Like a true experiment, a Quasi-Experimental Design aims to establish a cause-and-effect relationship between an independent variable and a dependent variable. However, unlike a true experiment, a quasi-experiment is not based on random assignment. Instead, subjects are assigned to groups based on non-random criteria.
Quasi-experimental design is a useful tool in situations where real experiments cannot be used for ethical or practical reasons.
What is Quasi-Experimental Research?
The prefix quasi means "similar". Therefore, quasi-experimental research is research that resembles experimental research but is not true experimental research. Although the independent variable is manipulated, participants are not randomly assigned to conditions or condition orders.
As the independent variable is manipulated before measuring the dependent variable, quasi-experimental research eliminates the problem of directionality. But since participants are not randomly assigned—making it likely that there are other differences between the conditions—quasi-experimental research does not eliminate the problem of confounding variables. Therefore, in terms of internal validity, quasi-experiments are usually halfway between correlational studies and true experiments.
Quasi-experiments are usually performed in field environments where random assignment is difficult or impossible. They are often conducted to evaluate the effectiveness of a treatment, perhaps a type of psychotherapy or an educational intervention. There are many different types of quasi-experiments, but here we will discuss only some of the most common ones.

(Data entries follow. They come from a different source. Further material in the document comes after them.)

(** X16.  [createWheel] run for one array of recipes after another:
    a run with a valid count replaces the wheel by the slices of its own
    recipes at rotation 0, whatever was shown or turned before, while a
    run with an invalid count changes nothing, so the wheel of the
    earlier recipes stays; the wheel is one at most, but every valid run
    adds a ticker, so the stage holds as many tickers as there were
    valid runs. *)
Theorem wheel_replaced_tickers_pile_up (arrays : list (list Recipe))
  (recipes : list Recipe) :
  stageTickers (createWheelEach arrays)
    = length (filter validCount arrays) /\
  (validCount recipes = true ->
   wheelContainerRef (createWheelEach (arrays ++ [recipes]))
   = Some (mkWheel (forEachFrom (length recipes) 0 recipes)
                   centerX centerY 0)) /\
  (validCount recipes = false ->
   createWheelEach (arrays ++ [recipes]) = createWheelEach arrays).
Proof.
  split.
  - induction arrays as [| rs arrays IH] using rev_ind; [reflexivity |].
    rewrite createWheelEach_snoc, filter_app, length_app. simpl.
    destruct (validCount rs) eqn:Hvalid.
    + rewrite createWheel_valid
        by (try apply createWheelEach_app; exact Hvalid).
      simpl. rewrite IH. lia.
    + rewrite createWheel_invalid by exact Hvalid. simpl. rewrite IH. lia.
  - split; intros Hvalid; rewrite createWheelEach_snoc.
    + rewrite createWheel_valid
        by (try apply createWheelEach_app; exact Hvalid).
      reflexivity.
    + rewrite createWheel_invalid by exact Hvalid. reflexivity.
Qed.

Lemma wheel_replaced_tickers_pile_up_witness :
  stageTickers
    (createWheelEach [wheelPageRecipes; [mkRecipe "A"]; labelsABCD]) = 2%nat /\
  createWheelEach ([wheelPageRecipes] ++ [[mkRecipe "A"]])
  = createWheelEach [wheelPageRecipes].
Proof.
  split.
  - apply (wheel_replaced_tickers_pile_up
             [wheelPageRecipes; [mkRecipe "A"]; labelsABCD] []).
  - apply (wheel_replaced_tickers_pile_up [wheelPageRecipes] [mkRecipe "A"]).
    reflexivity.
Defined.
(** The part of the state a handler leaves as it finds it. *)
Definition keeps {T} (part : State -> T) : State -> State -> Prop :=
  fun s s' => part s' = part s.

(** The log only grows, by records that satisfy [P]. *)
Definition logs_more (P : log_record -> Prop) : State -> State -> Prop :=
  fun s s' => exists new, logs s' = logs s ++ new /\ Forall P new.

Definition is_publish (r : log_record) : bool :=
  match r with LogPublish _ => true | _ => false end.

(** The combined records a log shows as published. *)
Definition combined_published (l : list log_record) : list dict :=
  flat_map (fun r => match r with
                     | LogPublish (EVENT_COMBINED_STATUS_DICT d _) => [d]
                     | _ => []
                     end) l.

(** The annotated records a log shows as published. *)
Definition annotated_published (l : list log_record) : list dict :=
  flat_map (fun r => match r with
                     | LogPublish (EVENT_ANNOTATED_STATUS_DICT d) => [d]
                     | _ => []
                     end) l.

(** The keys of the records [annotateStatus] makes for a column set. *)
Definition display_keys (c : columns_t) : list string :=
  dict_keys (fold_left (fun d kn => dict_set d (snd kn) tt) c []).

(** What the listeners of the annotated events may do: the extractor, the
    annotator and the manager stay as they are, and the log grows by
    records that are no publications. *)
Definition quiet : State -> State -> Prop :=
  fun s s' =>
    extractor s' = extractor s /\ annotator s' = annotator s
    /\ manager s' = manager s
    /\ logs_more (fun r => is_publish r = false) s s'.
Lemma turn_reports_count_witness :
  ∃ words before,
    Some [py "unfad"] = Some words ∧
    [py "unfad"] = words ∧
    [TurnHeader 1; Prompt AskExcluded; Prompt AskRequired; Prompt AskKnown;
     Prompt AskForbidden; Prompt AskForbidden; Prompt AskForbidden;
     InvalidFormat; Prompt AskForbidden;
     Remaining 1; WordList [py "unfad"]; Prompt AskContinue]
    = before ++ report words ++ [Prompt AskContinue] ∧
    Remaining (length words) ∈ report words ∧
    (WordList words ∈ report words ↔ length words ≤ 20) ∧
    (length words ≤ 20 → report words = [Remaining (length words); WordList words]) ∧
    (20 < length words → report words = [Remaining (length words); TooMany]).
Proof.
  apply (turn_reports_count Py.int 4 1
           (Session 5 None ∅ false (Some [py "unfad"; py "usual"; py "quean"])
                    (Constraints ∅ ∅ [None; None; None; None; None] []))
           (Session 5 None ∅ false (Some [py "unfad"])
                    (Constraints (list_to_set (py "spektogh")) (list_to_set (py "au"))
                                 [None; None; None; Some (Latin "a"); None]
                                 [(py "u", [2%Z; 4%Z])]))
           (World [py "SPEKTOGH"; py "au"; py "___a"; py "u:2"; py "u:4"; py "u-4";
                   py ""; py "n"] [] [])
           (World []
              [TurnHeader 1; Prompt AskExcluded; Prompt AskRequired; Prompt AskKnown;
               Prompt AskForbidden; Prompt AskForbidden; Prompt AskForbidden;
               InvalidFormat; Prompt AskForbidden;
               Remaining 1; WordList [py "unfad"]; Prompt AskContinue]
              [py "unfad"])
           false).
  by vm_compute.
Defined.
(** * safaribooks: the book assembly pipeline

    A shallow embedding of the Go sources of the downloader
    (pkg/utils, internal/html, internal/http, internal/models and
    internal/downloader) together with the properties of the written
    specification that were checked against them.

    Conventions of the embedding
    - a Go [string] is a [string] of bytes; [strings.ToLower],
      [strings.TrimSpace] and [strings.Fields] are the restrictions of
      the Go functions to ASCII (exact on inputs without bytes >= 0x80);
    - a Go [int] that only ever holds a length or an index is a [nat];
      the result of [strings.Index], which may be -1, is a [Z];
    - [net/url], the HTML front end (goquery) and [encoding/json] are
      libraries outside the repository: they are interfaces (classes)
      the repository's functions are parameterised by;
    - the network and the file system are explicit state. *)

From Stdlib Require Import ZArith Lia Bool List Ascii String.
From stdpp Require Import base option list strings pretty gmap sorting.

Local Open Scope Z_scope.
Local Open Scope string_scope.

(** ** Package [strings] of the Go library, on byte strings *)

Module strings.

Definition HasPrefix (s p : string) : bool := String.prefix p s.

Fixpoint HasSuffix (s suffix : string) : bool :=
  if String.eqb s suffix then true
  else match s with
       | EmptyString => false
       | String _ s' => HasSuffix s' suffix
       end.

Fixpoint Contains (s substr : string) : bool :=
  if String.prefix substr s then true
  else match s with
       | EmptyString => false
       | String _ s' => Contains s' substr
       end.

(** [Index] is the position of the first occurrence, or -1. *)
Fixpoint Index (s substr : string) : Z :=
  if String.prefix substr s then 0
  else match s with
       | EmptyString => -1
       | String _ s' => let r := Index s' substr in
                        if (r <? 0)%Z then -1 else r + 1
       end.

Fixpoint mem_ascii (c : ascii) (chars : string) : bool :=
  match chars with
  | EmptyString => false
  | String d chars' => if Ascii.eqb c d then true else mem_ascii c chars'
  end.

Fixpoint IndexAny (s chars : string) : Z :=
  match s with
  | EmptyString => -1
  | String c s' => if mem_ascii c chars then 0
                   else let r := IndexAny s' chars in
                        if (r <? 0)%Z then -1 else r + 1
  end.

(** The slice expression [s[:n]]. *)
Definition slice_to (s : string) (n : Z) : string :=
  String.substring 0 (Z.to_nat n) s.

(** The slice expression [s[n:]]. *)
Fixpoint slice_from (s : string) (n : nat) : string :=
  match n, s with
  | O, _ => s
  | S n', String _ s' => slice_from s' n'
  | S _, EmptyString => EmptyString
  end.

Definition lower_ascii (c : ascii) : ascii :=
  let n := nat_of_ascii c in
  if ((65 <=? n) && (n <=? 90))%nat then ascii_of_nat (n + 32) else c.

(** [strings.ToLower] on bytes: the letters A to Z are mapped, as Go
    does on ASCII text; Go maps the other runes by the Unicode tables,
    which are not modelled. *)
Fixpoint ToLower (s : string) : string :=
  match s with
  | EmptyString => EmptyString
  | String c s' => String (lower_ascii c) (ToLower s')
  end.

(** The white space of [strings.TrimSpace] and [strings.Fields] below
    0x80: tab, line feed, vertical tab, form feed, carriage return and
    space. Go also counts the spaces of Unicode beyond 0x80 (U+0085,
    U+00A0 and others), which are not modelled: the functions below are
    those of Go on ASCII text. *)
Definition isSpace (c : ascii) : bool :=
  let n := nat_of_ascii c in
  ((9 <=? n) && (n <=? 13) || (n =? 32))%nat.

Fixpoint TrimLeftFunc (f : ascii -> bool) (s : string) : string :=
  match s with
  | EmptyString => EmptyString
  | String c s' => if f c then TrimLeftFunc f s' else s
  end.

Fixpoint TrimRightFunc (f : ascii -> bool) (s : string) : string :=
  match s with
  | EmptyString => EmptyString
  | String c s' =>
      match TrimRightFunc f s' with
      | EmptyString => if f c then EmptyString else String c EmptyString
      | t => String c t
      end
  end.

Definition TrimSpace (s : string) : string :=
  TrimLeftFunc isSpace (TrimRightFunc isSpace s).

Definition Trim (s cutset : string) : string :=
  TrimLeftFunc (fun c => mem_ascii c cutset)
    (TrimRightFunc (fun c => mem_ascii c cutset) s).

Definition TrimPrefix (s p : string) : string :=
  if HasPrefix s p then slice_from s (String.length p) else s.

Definition TrimSuffix (s suffix : string) : string :=
  if HasSuffix s suffix
  then String.substring 0 (String.length s - String.length suffix) s
  else s.

(** [ReplaceAll s old new]: the non-overlapping occurrences of [old],
    left to right.  With an empty [old] Go inserts [new] before every
    character and at the end. *)
Fixpoint ReplaceAll_go (fuel : nat) (s old new : string) : string :=
  match fuel with
  | O => s
  | S fuel' =>
      if String.prefix old s
      then new +:+ ReplaceAll_go fuel' (slice_from s (String.length old)) old new
      else match s with
           | EmptyString => EmptyString
           | String c s' => String c (ReplaceAll_go fuel' s' old new)
           end
  end.

Fixpoint ReplaceAll_empty (s new : string) : string :=
  match s with
  | EmptyString => new
  | String c s' => new +:+ String c (ReplaceAll_empty s' new)
  end.

Definition ReplaceAll (s old new : string) : string :=
  match old with
  | EmptyString => ReplaceAll_empty s new
  | _ => ReplaceAll_go (S (String.length s)) s old new
  end.

(** [Split s sep] for a separator of one byte, the only use in the
    repository. *)
Fixpoint SplitByte (s : string) (sep : ascii) : list string :=
  match s with
  | EmptyString => [EmptyString]
  | String c s' =>
      if Ascii.eqb c sep then EmptyString :: SplitByte s' sep
      else match SplitByte s' sep with
           | [] => [String c EmptyString]
           | x :: xs => String c x :: xs
           end
  end.

Fixpoint Fields_go (cur : option string) (s : string) : list string :=
  match s with
  | EmptyString => match cur with Some w => [w] | None => [] end
  | String c s' =>
      if isSpace c
      then match cur with
           | Some w => w :: Fields_go None s'
           | None => Fields_go None s'
           end
      else Fields_go (Some (default EmptyString cur +:+ String c EmptyString)) s'
  end.

Definition Fields (s : string) : list string := Fields_go None s.

Definition Join (elems : list string) (sep : string) : string :=
  String.concat sep elems.

(** A [strings.Replacer] all of whose old strings are single bytes:
    every byte is looked up in the table, the first pair of the
    argument list that matches wins. *)
Fixpoint replacer_lookup (table : list (ascii * string)) (c : ascii) : option string :=
  match table with
  | [] => None
  | (o, n) :: table' => if Ascii.eqb c o then Some n else replacer_lookup table' c
  end.

Fixpoint Replace (table : list (ascii * string)) (s : string) : string :=
  match s with
  | EmptyString => EmptyString
  | String c s' =>
      match replacer_lookup table c with
      | Some n => n +:+ Replace table s'
      | None => String c (Replace table s')
      end
  end.

End strings.

(** ** Packages [path] and [path/filepath] (Unix) *)

Module path.

Definition slash : ascii := "/"%char.

Definition isSlash (c : ascii) : bool := Ascii.eqb c slash.

Fixpoint hasSlash (s : string) : bool :=
  match s with
  | EmptyString => false
  | String c s' => isSlash c || hasSlash s'
  end.

Fixpoint afterLastSlash (s : string) : string :=
  match s with
  | EmptyString => EmptyString
  | String c s' =>
      if hasSlash s' then afterLastSlash s'
      else if isSlash c then s' else s
  end.

(** [path.Base]: the last element of the path, after removing the
    trailing slashes. *)
Definition Base (p : string) : string :=
  match p with
  | EmptyString => "."
  | _ =>
      match afterLastSlash (strings.TrimRightFunc isSlash p) with
      | EmptyString => "/"
      | name => name
      end
  end.

(** [Clean]: the lexical normal form of a path. The elements are
    processed left to right on a stack ([out], most recent first). *)
Fixpoint clean_elems (rooted : bool) (elems out : list string) : list string :=
  match elems with
  | [] => rev out
  | e :: elems' =>
      if String.eqb e EmptyString || String.eqb e "." then clean_elems rooted elems' out
      else if String.eqb e ".." then
        match out with
        | top :: out' =>
            if String.eqb top ".." then clean_elems rooted elems' (e :: out)
            else clean_elems rooted elems' out'
        | [] =>
            if rooted then clean_elems rooted elems' out
            else clean_elems rooted elems' [e]
        end
      else clean_elems rooted elems' (e :: out)
  end.

Definition Clean (p : string) : string :=
  match p with
  | EmptyString => "."
  | String c _ =>
      let rooted := isSlash c in
      let body := strings.Join (clean_elems rooted (strings.SplitByte p slash) []) "/" in
      let r := if rooted then "/" +:+ body else body in
      match r with
      | EmptyString => "."
      | _ => r
      end
  end.

(** [filepath.Join]: the elements from the first non-empty one on,
    joined with the separator and cleaned. *)
Fixpoint Join (elems : list string) : string :=
  match elems with
  | [] => EmptyString
  | e :: elems' =>
      if String.eqb e EmptyString then Join elems'
      else Clean (strings.Join elems "/")
  end.

(** [filepath.Dir]: all but the last element, cleaned. *)
Definition Dir (p : string) : string :=
  Clean (String.substring 0 (String.length p - String.length (afterLastSlash p)) p).

(** [filepath.Ext]: the suffix from the last dot of the last element. *)
Fixpoint Ext (p : string) : string :=
  match p with
  | EmptyString => EmptyString
  | String c p' =>
      match Ext p' with
      | EmptyString =>
          if hasSlash p' then EmptyString
          else if Ascii.eqb c "."%char then p else EmptyString
      | e => e
      end
  end.

End path.

(** ** Package [net/url]: an interface

    [url.Parse] and [URL.ResolveReference] belong to the Go library.
    The repository reads the fields [Scheme], [Host] and [Path] of a
    parsed URL and prints a resolved reference with [String]; nothing
    else is assumed about the library. [Parse] returns [None] where the
    Go function returns an error. *)

Class NetURL := {
  URL : Type;
  url_Parse : string -> option URL;
  url_Scheme : URL -> string;
  url_Host : URL -> string;
  url_Path : URL -> string;
  (** the string of [base.ResolveReference(ref)] *)
  url_ResolveReference : URL -> URL -> string
}.

(** ** Package [pkg/utils] *)

Section Utils.

Context `{NetURL}.

(** utils.go, ResolveURL *)
Definition ResolveURL (base href : string) : string :=
  if String.eqb href EmptyString then EmptyString
  else if strings.HasPrefix href "//" then "https:" +:+ href
  else if strings.HasPrefix href "http://" || strings.HasPrefix href "https://" then href
  else if String.eqb base EmptyString then href
  else match url_Parse base with
       | None => href
       | Some baseURL =>
           match url_Parse href with
           | None => href
           | Some ref => url_ResolveReference baseURL ref
           end
       end.

(** utils.go, IsAbsoluteURL *)
Definition IsAbsoluteURL (raw : string) : bool :=
  if String.eqb raw EmptyString then false
  else match url_Parse raw with
       | None => false
       | Some u => negb (String.eqb (url_Scheme u) EmptyString) && negb (String.eqb (url_Host u) EmptyString)
       end.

Example of a true experiment versus a quasi-experiment
Suppose you are interested in the impact of a new psychological therapy on patients with depression.
Example: True Experimental Design
To conduct a true experiment, half of the patients in a mental health clinic are randomly assigned to receive the new treatment. The other half, the control group, receives the standard treatment for depression.
Every few months, patients fill out a sheet describing their symptoms to see if the new treatment produces significantly better (or worse) effects than the standard one.
However, for ethical reasons, mental health clinic directors may not give you permission to randomly assign your patients to treatments. In this case, you cannot perform a real experiment.
Instead, you can use a quasi-experimental design.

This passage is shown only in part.